What is an American? The Supreme Court answered that question today, with an answer that should alarm every citizen who still believes this nation is something more than a patch of dirt. In Trump v. Barbara, six justices ruled that virtually anyone born on American soil is automatically a citizen, no matter who their parents are or why they are here. With that, the Court declared that being an American is an accident of geography and nothing else.
Here is the reality of the Court’s ruling in plain terms. A child born to a Chinese national here on a temporary visa, then raised in Shanghai under the watchful eye of the Communist Party, now holds the very same birthright as a boy in Kansas whose ancestors stepped off the Mayflower. The Court looked at those two children and saw no difference at all.
One of the attorneys who argued the case said it without blushing.
“In America, we do not punish children for the sins of their fathers,” the ACLU’s Cecillia Wang told the justices. “When you’re born in this country, we’re all American, all the same.”
It sounds generous until you realize it hands the keys of citizenship to anyone with a plane ticket and a due date.
Every nation has to answer the basic question about who belongs. There are two ancient answers. The right of the soil, jus soli, says you belong to the ground where you were born, while the right of blood, jus sanguinis, says you belong to the people you came from. Most of the civilized world long ago recognized that soil alone is a thin foundation for a nation, which is why birthright citizenship is so rare among developed countries. Britain doesn't have it. Neither does France or Germany.
By collapsing the whole question into the right of the soil, the Court has made citizenship cheaper than a tourist visa. It has told the world that America is merely a location, with no people and no inheritance to pass from one generation to the next.

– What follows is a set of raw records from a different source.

(** The directory and the structure are filled: a space like the kernel's. *)
Lemma created_space s U A Dk Ok Fk p q : vm_ok kernel_space s U (A ∪ {[p]} ∪ {[q]}) kernel_space kernel_page_directory Dk Ok Fk →
  p ∈ U ∖ A → q ∈ U ∖ A → p ≠ q → 0 < p < 32768 → 0 < q < 32768 →
  outside kernel_space kernel_page_directory Dk (p * 4096) → outside kernel_space kernel_page_directory Dk (q * 4096) →
  load 4 (vmem s) (p * 4096) = Some (q * 4096) → table (vmem s) (q * 4096) Dk →
  (∀ i, 0 ≤ i < 1023 → load 4 (vmem s) (owned_table_at (p * 4096) i) = Some 0) →
  vm_ok kernel_space s U (A ∪ {[p]} ∪ {[q]}) (p * 4096) (q * 4096) Dk (λ _, 0) Fk.
Proof.
  intros [V1 V2 V3 V4 V5] Hp Hq Hne Hp0 Hq0 Op Oq Hl Ht Ho.
  destruct (outside_apart _ _ _ _ _ _ _ _ V4 Op) as (P1 & P2 & P3 & P4). destruct (outside_apart _ _ _ _ _ _ _ _ V4 Oq) as (Q1 & Q2 & Q3 & Q4).
  assert (Hks : p * 4096 ≠ kernel_space) by (intros E; unfold apart in P1; lia).
  assert (Hpq : apart (p * 4096) 4096 (q * 4096) 4096) by (unfold apart; lia).
  split; try done.
  - split; try done; try lia.
    + split_and!; [lia|by apply Z.mod_mul|lia].
    + by apply V4.
    + intros i Hi E. destruct (P4 i Hi E) as [P5 P6]. destruct (Q4 i Hi E) as [Q5 Q6]. split; [unfold apart in *; lia|done].
    + intros i j _ _ _ _ _ [E|E]; done.
  - intros a [Ha|[Ha|(i & Hi & E & Ha)]].
    + replace (a / 4096) with p by (Z.to_euclidean_division_equations; lia). set_solver +.
    + replace (a / 4096) with q by (Z.to_euclidean_division_equations; lia). set_solver +.
    + apply V5. right. right. by exists i.
Qed.
(** Without a pending request an interrupt returns to where it came from. *)
Lemma schedule_idle_wp s frame (Q : Z → sched → Prop) : preempt_pending_flag s = 0 →
  Q frame s → wp (scheduler_schedule_from_interrupt frame) Q s.
Proof.
  intros Hp HQ. unfold scheduler_schedule_from_interrupt. do 4 wp_step.
  rewrite Hp, orb_true_r. by wp_step.
Qed.

(** One step of the system: it keeps the invariant and never revives a task. *)
Lemma step_preserves s s' : sched_inv s → sched_step s s' →
  sched_inv s' ∧ ∀ i, exited s i → exited s' i.
Proof.
  intros Hinv Hstep.
  assert (Hsame : ∀ s', (∀ i, t_state <$> task_at s' i = t_state <$> task_at s i) →
                        ∀ i, exited s i → exited s' i).
  { intros s2 Hst i (t & Ht & Ex). specialize (Hst i). rewrite Ht in Hst.
    apply fmap_Some in Hst as (t2 & Ht2 & E2). exists t2. split; [done|]. congruence. }
  assert (Hctl : ∀ v, sched_inv (set_preempt_pending_flag v s) ∧
                      ∀ i, exited s i → exited (set_preempt_pending_flag v s) i).
  { intros v. split; [by eapply inv_ext|done]. }
  destruct Hstep as [s s' Hr|frame r s s' Hf Hr|s s' Hr|s s' Hr|s s' Hr|s s' Hne Hr|s s' Hr].
  - by_run Hr. apply tick_wp; [done|]. intros s2 Hi2 _ _ _ _ _ Hst.
    split; [done|by apply Hsame].
  - destruct (Z.eq_dec (preempt_pending_flag s) 0) as [E|E].
    { by_run Hr. apply schedule_idle_wp; [done|]. done. }
    by_run Hr. eapply wp_mono; [by apply schedule_wp|]. intros r' s2 [c Hsw].
    split; [by eapply (switched_inv s frame c r')|]. intros i (t & Ht & Ex). destruct Hsw.
    assert (Hic : i ≠ c).
    { intros ->. destruct sw_next0 as (k & _ & _ & (t' & Ht' & Hrun) & _).
      rewrite Ht in Ht'. injection Ht' as <-. by rewrite Ex in Hrun. }
    destruct (Z.eq_dec i (current_task s)) as [->|Hne].
    + eexists. split; [by apply sw_old0|]. cbn. by rewrite Ex.
    + exists t. by rewrite sw_others0.
  - injection Hr as <-. apply Hctl.
  - injection Hr as <-. apply Hctl.
  - unfold scheduler_preempt_if_needed in Hr.
    by_run Hr. wp_step. wp_step. apply wp_when; intros _; [apply wp_modify, Hctl|done].
  - by_run Hr. apply exit_wp; [done|done|]. intros s2 t Hi2 R _ _.
    split; [done|]. intros i (t' & Ht' & Ex). destruct (Z.eq_dec (current_task s) i) as [<-|Hd].
    + eexists. split; [apply (rp_eq _ _ _ _ R)|done].
    + exists t'. by rewrite (rp_ne _ _ _ _ _ R).
  - by_run Hr. apply io_wp; [done|]. intros s2 Hi2 Hst _ _ _. split; [done|by apply Hsame].
Qed.

(** ** Initial state *)

(** The stack tops are multiples of 16 and the frame is 76 bytes long, so no
    initial frame is the null pointer. *)
Lemma initial_frame_nonnull a : Z.land a (u32 (Z.lnot 0xF)) -% sizeof_interrupt_frame ≠ 0.
Proof.
  intros H. assert (E : Z.land a (u32 (Z.lnot 0xF)) mod 16 = 0).
  { change 16 with (2 ^ 4). rewrite <- Z.land_ones, <- Z.land_assoc by lia.
    change (Z.land _ (Z.ones 4)) with 0. apply Z.land_0_r. }
  unfold u32 at 1, sizeof_interrupt_frame in H. revert H E.
  generalize (Z.land a (u32 (Z.lnot 0xF))). clear a. intros x H E.
  pose proof (Z.div_mod (x - 76) (2 ^ 32) ltac:(lia)). pose proof (Z.div_mod x 16 ltac:(lia)). lia.
Qed.

Section main.
Context (task_stacks task_exit_trap idle_task io_task : Z).
Let init := scheduler_initialize task_stacks task_exit_trap idle_task io_task.
Let reachable := sched_reachable task_stacks task_exit_trap idle_task io_task.

Lemma add_task_wp name entry (current : bool) s (Q : unit → sched → Prop) :
  length (tasks s) = 4%nat → 0 ≤ task_count s < MAX_TASKS →
  (∀ s' t, length (tasks s') = 4%nat → task_count s' = task_count s + 1 →
     (∀ j, task_at s' j = if decide (task_count s = j) then Some t else task_at s j) →
     current_task s' = current_task s →
     preempt_pending_flag s' = preempt_pending_flag s → current_quantum s' = current_quantum s →
     t_state t = (if current then TASK_RUNNING else TASK_RUNNABLE) →
     (current = false → t_frame t ≠ 0) → Q tt s') →
  wp (scheduler_add_task task_stacks task_exit_trap name entry current) Q s.
Proof.
  intros Hl Hn HQ. unfold scheduler_add_task, MAX_TASKS in *. do 2 wp_step.
  rewrite (proj2 (Z.leb_gt _ _)) by lia.
  destruct (aread_is_Some (tasks s) (task_count s)) as [t0 Ht0]; [lia|].
  wp_step. eapply wp_get_task; [exact Ht0|]. wp_step. apply wp_put_task; [by eexists|].
  set (t1 := Task _ _ _ _ _ _). pose proof (replaced_insert s (task_count s) t1 t0 Ht0) as R1.
  set (s1 := set_tasks _ s) in *.
  assert (HF : wp (if current then mret 0 else
                     create_initial_frame task_stacks task_exit_trap (task_count s) entry)
                  (λ f s2, tasks s2 = tasks s1 ∧ task_count s2 = task_count s ∧
                           current_task s2 = current_task s ∧
                           preempt_pending_flag s2 = preempt_pending_flag s ∧
                           current_quantum s2 = current_quantum s ∧ (current = false → f ≠ 0)) s1).
  { destruct current; [by wp_step|]. unfold create_initial_frame. wp_steps.
    split_and!; try done. intros _. apply initial_frame_nonnull. }
  wp_step. eapply wp_mono; [exact HF|]. intros f s2 (E2 & N2 & C2 & P2 & K2 & Hf). clear HF.
  assert (Ht2 : task_at s2 (task_count s) = Some t1)
    by (unfold task_at; rewrite E2; apply (rp_eq _ _ _ _ R1)).
  wp_step. eapply wp_upd_task; [exact Ht2|].
  pose proof (replaced_insert s2 (task_count s) (set_t_frame f t1) t1 Ht2) as [L3 A3 C3].
  wp_step. apply (HQ _ (set_t_frame f t1)); cbn.
  - by rewrite length_insert, E2, (rp_len _ _ _ _ R1).
  - rewrite N2. apply u32_small. unfold is_u32. lia.
  - intros j. etrans; [apply A3|]. case_decide; [done|]. unfold task_at. rewrite E2.
    by apply (rp_ne _ _ _ _ _ R1).
  - done.
  - done.
  - done.
  - done.
  - done.
Qed.

(** After initialization: three tasks, the shell current. *)
Lemma initialize_wp : wp init (λ _ s, sched_inv s ∧ task_count s = 3 ∧ current_task s = 0 ∧
  preempt_pending_flag s = 0 ∧ current_quantum s = 0 ∧ ∀ i, 0 ≤ i < 3 → can_run s i) sched_zero.
Proof.
  unfold init, scheduler_initialize. do 10 wp_step.
  set (s0 := set_preempt_pending_flag 0 _). wp_step.
  apply add_task_wp; [done|done|]. intros s1 t1 L1 N1 A1 C1 P1 K1 S1 _.
  change (task_count s0) with 0 in *. change (current_task s0) with 0 in C1.
  change (preempt_pending_flag s0) with 0 in P1. change (current_quantum s0) with 0 in K1. wp_step.
  apply add_task_wp; [done|rewrite N1; done|]. intros s2 t2 L2 N2 A2 C2 P2 K2 S2 F2.
  apply add_task_wp; [done|rewrite N2, N1; done|]. intros s3 t3 L3 N3 A3 C3 P3 K3 S3 F3.
  rewrite N2, N1 in *. change (0 + 1) with 1 in *. change (1 + 1) with 2 in *.
  assert (T : ∀ i t, 0 ≤ i < 3 → task_at s3 i = Some t →
              runnable (t_state t) = true ∧ (i = 0 ∧ t_state t = TASK_RUNNING ∨
              t_state t = TASK_RUNNABLE ∧ t_frame t ≠ 0)).
  { intros i t Hi. rewrite A3, A2, A1. repeat case_decide; try lia; intros [= <-].
    - rewrite S3. auto.
    - rewrite S2. auto.
    - rewrite S1. auto. }
  assert (Hrun : ∀ i, 0 ≤ i < 3 → can_run s3 i).
  { intros i Hi. destruct (aread_is_Some (tasks s3) i) as [t Ht]; [lia|]. exists t.
    split; [done|]. by eapply T. }
  assert (Ecur : current_task s3 = 0) by congruence.
  split_and!; try congruence; try done. split; rewrite ?N3, ?Ecur; try done.
  - intros t Ht. edestruct (T 0 t) as [_ [[_ ?]|[Hr _]]]; [lia|done|by left|].
    rewrite A3, A2, A1 in Ht. cbn in Ht. injection Ht as <-. by rewrite S1 in Hr.
  - intros i t Hi Hne Ht. edestruct (T i t) as [_ [[? _]|[Hr ?]]]; [done|done|done|].
    by rewrite Hr.
  - by apply Hrun.
Qed.
(* ===== verification/Ring.v ===== *)
(** * Ring buffers

    The circular arrays of the input drivers: [head] is where the next element
    is written, [tail] where the next one is read, one slot stays free. A ring
    of [N] slots represents a queue of fewer than [N] elements. *)

From Stdlib Require Import ZArith Lia Bool.
From stdpp Require Import base numbers list.
From S2P Require Import Prelude.

Section ring.
Context {A : Type} (N : Z).

Record ring_repr (buf : list A) (head tail : Z) (q : list A) : Prop := {
  ring_len : Z.of_nat (length buf) = N;
  ring_tail : 0 ≤ tail < N;
  ring_size : Z.of_nat (length q) < N;
  ring_head : head = (tail + Z.of_nat (length q)) mod N;
  ring_elt : ∀ k x, q !! k = Some x → aread buf ((tail + Z.of_nat k) mod N) = Some x }.

Lemma ring_head_range buf head tail q : ring_repr buf head tail q → 0 ≤ head < N.
Proof. intros [? ? ? -> ?]. apply Z.mod_pos_bound. lia. Qed.

(** Two offsets below [N] name the same slot only if they are equal. *)
Lemma mod_offset_inj t a b : 0 ≤ a < N → 0 ≤ b < N → (t + a) mod N = (t + b) mod N → a = b.
Proof.
  intros Ha Hb E. assert (N ≠ 0) by lia.
  pose proof (Z.div_mod (t + a) N ltac:(done)) as D1. pose proof (Z.div_mod (t + b) N ltac:(done)) as D2.
  rewrite E in D1. assert (a - b = N * ((t + a) / N - (t + b) / N)) as D by lia.
  destruct (Z.lt_trichotomy ((t + a) / N - (t + b) / N) 0) as [?|[?|?]]; nia.
Qed.

Lemma ring_empty buf head tail q : ring_repr buf head tail q → (head = tail ↔ q = []).
Proof.
  intros [Hl Ht Hs Hh He]. split.
  - intros E. destruct q as [|x q]; [done|]. exfalso. rewrite E in Hh.
    rewrite <- (Z.mod_small tail N) in Hh at 1 by lia. rewrite <- (Z.add_0_r tail) in Hh at 1.
    apply mod_offset_inj in Hh; cbn in *; lia.
  - intros ->. rewrite Hh. cbn. rewrite Z.add_0_r. by apply Z.mod_small.
Qed.

Lemma ring_full buf head tail q : ring_repr buf head tail q →
  ((head + 1) mod N = tail ↔ Z.of_nat (length q) = N - 1).
Proof.
  intros [Hl Ht Hs Hh He]. rewrite Hh, Zplus_mod_idemp_l, <- Z.add_assoc. split.
  - intros E. rewrite <- (Z.mod_small tail N) in E at 2 by lia.
    rewrite <- (Z.add_0_r tail) in E at 2.
    destruct (Z.eq_dec (Z.of_nat (length q)) (N - 1)) as [|Hne]; [done|]. apply mod_offset_inj in E; lia.
  - intros ->. replace (tail + (N - 1 + 1)) with (tail + 1 * N) by lia.
    rewrite Z.mod_add by lia. by apply Z.mod_small.
Qed.

Lemma ring_push buf head tail q x : ring_repr buf head tail q → (head + 1) mod N ≠ tail →
  ring_repr (<[Z.to_nat head := x]> buf) ((head + 1) mod N) tail (q ++ [x]).
Proof.
  intros R Hnf. pose proof (ring_head_range _ _ _ _ R) as Hhr.
  pose proof (ring_full _ _ _ _ R) as Hfull. destruct R as [Hl Ht Hs Hh He].
  assert (Hs' : Z.of_nat (length q) < N - 1) by (destruct (Z.eq_dec (Z.of_nat (length q)) (N - 1)); [tauto|lia]).
  split; rewrite ?length_insert, ?length_app; cbn [length]; try done; [lia| |].
  - rewrite Hh, Zplus_mod_idemp_l. f_equal. lia.
  - intros k y Hk. apply lookup_app_Some in Hk as [Hk|[Hk Hy]].
    + pose proof (lookup_lt_Some _ _ _ Hk) as Hlt. rewrite aread_insert_ne; [by apply He|lia|].
      rewrite Hh. intros E. apply mod_offset_inj in E; lia.
    + apply list_lookup_singleton_Some in Hy as [Hk0 <-].
      replace (Z.of_nat k) with (Z.of_nat (length q)) by lia. rewrite <- Hh.
      apply aread_insert_eq. lia.
Qed.

Lemma ring_pop buf head tail x q : ring_repr buf head tail (x :: q) →
  aread buf tail = Some x ∧ ring_repr buf head ((tail + 1) mod N) q.
Proof.
  intros [Hl Ht Hs Hh He]. cbn [length] in *. split.
  - specialize (He 0%nat x eq_refl). by rewrite Z.add_0_r, Z.mod_small in He.
  - split; [done|apply Z.mod_pos_bound; lia|lia| |].
    + rewrite Zplus_mod_idemp_l, Hh. f_equal. lia.
    + intros k y Hk. rewrite Zplus_mod_idemp_l, <- Z.add_assoc.
      replace (1 + Z.of_nat k) with (Z.of_nat (S k)) by lia. by apply He.
Qed.

Lemma ring_new buf : Z.of_nat (length buf) = N → 0 < N → ring_repr buf 0 0 [].
Proof. intros Hl HN. split; [done|lia|done|by rewrite Z.mod_small|done]. Qed.
End ring.

(** The abstract queue: elements beyond the capacity [N - 1] are dropped. *)
Definition enqueue {A} (N : Z) (q : list A) (x : A) : list A :=
  if Z.of_nat (length q) <? N - 1 then q ++ [x] else q.
(** The last byte of a packet. *)
Lemma complete_wp m p p0 p1 p2 (Q : unit → mouse → Prop) : mouse_inv m →
  is_i32 (wheel_delta m - 8) → is_i32 (wheel_delta m + 7) → Forall is_u8 p → length p = 4%nat →
  aread p 0 = Some p0 → aread p 1 = Some p1 → aread p 2 = Some p2 →
  Q tt (packet_effect p m) →
  wp (_ ← modify (set_left_down_flag (negb (Z.land p0 0x01 =? 0)));
      _ ← modify (set_right_down_flag (negb (Z.land p0 0x02 =? 0)));
      _ ← modify (set_middle_down_flag (negb (Z.land p0 0x04 =? 0)));
      _ ← mouse_move p1 p2;
      _ ← when (packet_size m =? 4) (p3 ← lift (aread p 3); mouse_wheel p3);
      left ← gets left_down_flag;
      when (left_down_flag m && negb left)
        (_ ← modify (set_click_pending true);
         x ← gets cursor_x; _ ← modify (set_click_x x);
         y ← gets cursor_y; _ ← modify (set_click_y y);
         bump_generation)) Q (set_packet_index 0 (set_packet_index (packet_size m) (set_packet p m))).
Proof.
  intros Hinv Hw1 Hw2 Hu8 Hlen Hp0 Hp1 Hp2 HQ.
  destruct (aread_is_Some p 3) as [p3 Hp3]; [lia|].
  assert (Hu3 : is_u8 p3).
  { apply aread_Some in Hp3 as [_ Hp3]. by eapply Forall_lookup_1 in Hp3. }
  change (Z.land p0 1) with (Z.land p0 (2 ^ 0)). change (Z.land p0 2) with (Z.land p0 (2 ^ 1)).
  change (Z.land p0 4) with (Z.land p0 (2 ^ 2)). rewrite !mask_testbit by lia.
  do 7 wp_step. set (m1 := set_middle_down_flag _ _).
  assert (Hinv1 : mouse_inv m1) by (destruct Hinv; split; cbn; try done; destruct mi_size0; lia).
  apply mouse_move_wp; [done|]. unfold packet_effect in HQ. rewrite Hp0, Hp1, Hp2, Hp3 in HQ.
  cbn [default from_option id] in HQ. wp_step.
  pose proof (signed_nibble_range p3) as Hn. unfold is_i32 in Hw1, Hw2.
  set (m2 := set_movement_generation _ _).
  set (w := if packet_size m =? 4 then signed_nibble p3 else 0) in HQ.
  apply (wp_mono _ (λ _ m', m' = if w =? 0 then m2 else
    set_movement_generation (movement_generation m2 +% 1) (set_wheel_delta (wheel_delta m2 + w) m2))).
  { unfold w. destruct (packet_size m =? 4); cbn [when]; [|by wp_step].
    wp_step. eapply wp_lift; [exact Hp3|]. apply mouse_wheel_wp; [done| |done].
    unfold is_i32. cbn. lia. }
  intros [] m' ->. do 2 wp_step.
  assert (Hl : left_down_flag (if w =? 0 then m2 else set_movement_generation (movement_generation m2 +% 1)
     (set_wheel_delta (wheel_delta m2 + w) m2)) = Z.testbit p0 0) by (by destruct (w =? 0)).
  rewrite Hl. apply wp_when; intros Hclick; unfold bump_generation; rewrite Hclick in HQ.
  - do 11 wp_step. match goal with HQ : Q tt ?a |- Q tt ?b => replace b with a; [done|] end. clear HQ.
    destruct (Z.eqb_spec w 0) as [Ew|Ew]; [rewrite Ew, !Z.add_0_r|]; unfold m2, m1; destruct m; mouse_cbv;
      rewrite ?u32_add_l, <- ?Z.add_assoc, ?u32_add_l, ?Z.add_assoc; done.
  - match goal with HQ : Q tt ?a |- Q tt ?b => replace b with a; [done|] end. clear HQ.
    destruct (Z.eqb_spec w 0) as [Ew|Ew]; [rewrite Ew, !Z.add_0_r|]; unfold m2, m1; destruct m; mouse_cbv;
      rewrite ?u32_add_l, ?Z.add_0_r, <- ?Z.add_assoc, ?u32_add_l, ?Z.add_assoc; done.
Qed.

Definition wheel_room (m : mouse) (n : Z) : Prop :=
  -2147483648 + 8 * n ≤ wheel_delta m < 2147483648 - 8 * n.

Lemma handle_byte_wp m data : mouse_inv m → is_u8 data → wheel_room m 1 →
  wp (mouse_handle_byte data) (λ _ m', m' = mouse_step m data) m.
Proof.
  intros Hinv Hd Hroom. unfold mouse_handle_byte, mouse_step.
  pose proof (mi_index _ Hinv) as Hi. pose proof (mi_packet _ Hinv) as Hl.
  assert (Hs4 : packet_size m ≤ 4) by (destruct (mi_size _ Hinv); lia).
  rewrite <- mask_testbit by lia. change (2 ^ 3) with 8. rewrite negb_involutive. do 2 wp_step.
  destruct ((packet_index m =? 0) && (Z.land data 8 =? 0)); [by wp_step|].
  do 3 wp_step. eapply wp_lift; [apply awrite_eq; lia|]. set (p := <[_ := data]> (packet m)).
  do 8 wp_step. cbn [packet_index packet_size set_packet_index set_packet].
  rewrite (u8_small (packet_index m + 1)) by (unfold is_u8; lia).
  destruct (Z.ltb_spec (packet_index m + 1) (packet_size m)) as [Hlt|Hge]; [by wp_step|].
  assert (Hlen : length p = 4%nat) by (unfold p; by rewrite length_insert).
  assert (Hu8 : Forall is_u8 p) by (apply Forall_insert; [apply (mi_bytes _ Hinv)|done]).
  destruct (aread_is_Some p 0) as [p0 Hp0]; [lia|]. destruct (aread_is_Some p 1) as [p1 Hp1]; [lia|].
  destruct (aread_is_Some p 2) as [p2 Hp2]; [lia|].
  do 5 wp_step. eapply wp_lift; [exact Hp0|]. wp_step. eapply wp_lift; [exact Hp1|].
  wp_step. eapply wp_lift; [exact Hp2|]. replace (packet_index m + 1) with (packet_size m) by lia.
  unfold wheel_room in Hroom.
  eapply (complete_wp m p p0 p1 p2); try done; unfold is_i32; lia.
Qed.

(** ** The step keeps the invariant *)

Lemma mouse_step_inv m data : mouse_inv m → is_u8 data → mouse_inv (mouse_step m data).
Proof.
  intros Hinv Hd. unfold mouse_step. destruct (_ && _); [done|].
  assert (Hu8 : Forall is_u8 (<[Z.to_nat (packet_index m) := data]> (packet m)))
    by (apply Forall_insert; [apply (mi_bytes _ Hinv)|done]).
  destruct Hinv as [W H X Y G L B S I].
  destruct (Z.ltb_spec (packet_index m + 1) (packet_size m)).
  - split; cbn; try done; [by rewrite length_insert|lia].
  - unfold packet_effect. split; cbn - [u32]; try done.
    + apply clamp_range. lia.
    + apply clamp_range. lia.
    + apply u32_range.
    + by rewrite length_insert.
    + destruct S; lia.
Qed.

Lemma mouse_step_room m data n : 0 ≤ n → wheel_room m (n + 1) → wheel_room (mouse_step m data) n.
Proof.
  unfold wheel_room. intros Hn Hr. unfold mouse_step. destruct (_ && _); [lia|].
  destruct (_ <? _); cbn; [lia|].
  destruct (packet_size m =? 4); [|lia].
  match goal with |- context [signed_nibble ?b] => pose proof (signed_nibble_range b) end. lia.
Qed.

(** ** Streams of bytes *)

Fixpoint mouse_handle_bytes (bytes : list Z) : M mouse unit :=
  match bytes with [] => mret tt | b :: bs => _ ← mouse_handle_byte b; mouse_handle_bytes bs end.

The Court has taken the 14th Amendment, which was meant to protect the children of enslaved people, and instead ruled that it applies to any of America’s staunchest enemies—so long as they were born here. It does not matter how long they stayed, who their parents were, why they came, or whether they value our culture, laws, or heritage. The Court has ruled that none of that matters. An American can be anyone.
And lest you think this is a dramatic argument, it is important to note that birth tourism is already a documented industry, with maternity hotels catering to foreign mothers who fly in to deliver and fly home with an American passport for the child. There are over 1 million Chinese-raised American children who never lived in the US but were born here and have the same rights as every other American kid.
It takes very little imagination to see a regime hostile to the United States exploit the same loophole, manufacturing citizens by the thousand who can one day vote, hold office, gain security clearances, and serve a foreign master. It is already happening. And this ruling will increase it endlessly. The Chinese Communist Party does not need to defeat us on a battlefield if it can issue our citizenship at the maternity ward. A nation that will not guard its own front door has already begun to lose the war it refuses to admit it is in.
The justices in the majority waved all of this away. They treated an 1898 case about a San Francisco shopkeeper’s son as if it settled the fate of a 21st-century superpower facing a patient adversary that thinks in centuries.
As always, Justice Clarence Thomas saw clearly what his colleagues would not. He reminded the Court that the Wong Kim Ark decision “addressed only the citizenship of a child born to parents who were lawfully and permanently domiciled in the United States.”
The men who wrote the Fourteenth Amendment never contemplated handing automatic citizenship to the child of every illegal entrant and temporary visitor. Thomas was right, and his warning will one day read as prophecy.
This is the most detrimental decision the Court has handed down in fifty years. Other bad rulings have cost us money, property, or comfort. This one costs us the nation itself, because a country that cannot define its own citizens cannot long remain a country.
Scripture is not silent about why nations rise and fall. Deuteronomy 32:8 says, “When the Most High gave to the nations their inheritance, when he divided humanity, he fixed the borders of the peoples according to the number of the sons of God.”
The Bible is clear that borders, nations, languages, and laws are good and Godly things from the Lord. This decision spits in the face of that key principle of natural law in favor of a toxic, suicidal, misplaced empathy.
So where does that leave us? The Court has spoken, and it will not reverse itself. The remedy the Founders left us for exactly this kind of overreach is Article V, a convention of the states, which can propose amendments that no court has the power to strike down.
Let the states convene and settle two questions that the Court has refused to settle rightly. Define American citizenship as the inheritance of a people and not the prize of a border crossing. And enshrine the protection of life in the womb, so that the same country will both welcome its own children and refuse to be conquered through the cradle.
What is an American?
The honest answer is an heir—someone who receives a nation and is charged to hand it on whole to the next generation. A people called to steward.
If we do not say so plainly, we will not survive, and we will have given our birthright away to those who never loved this land and never will.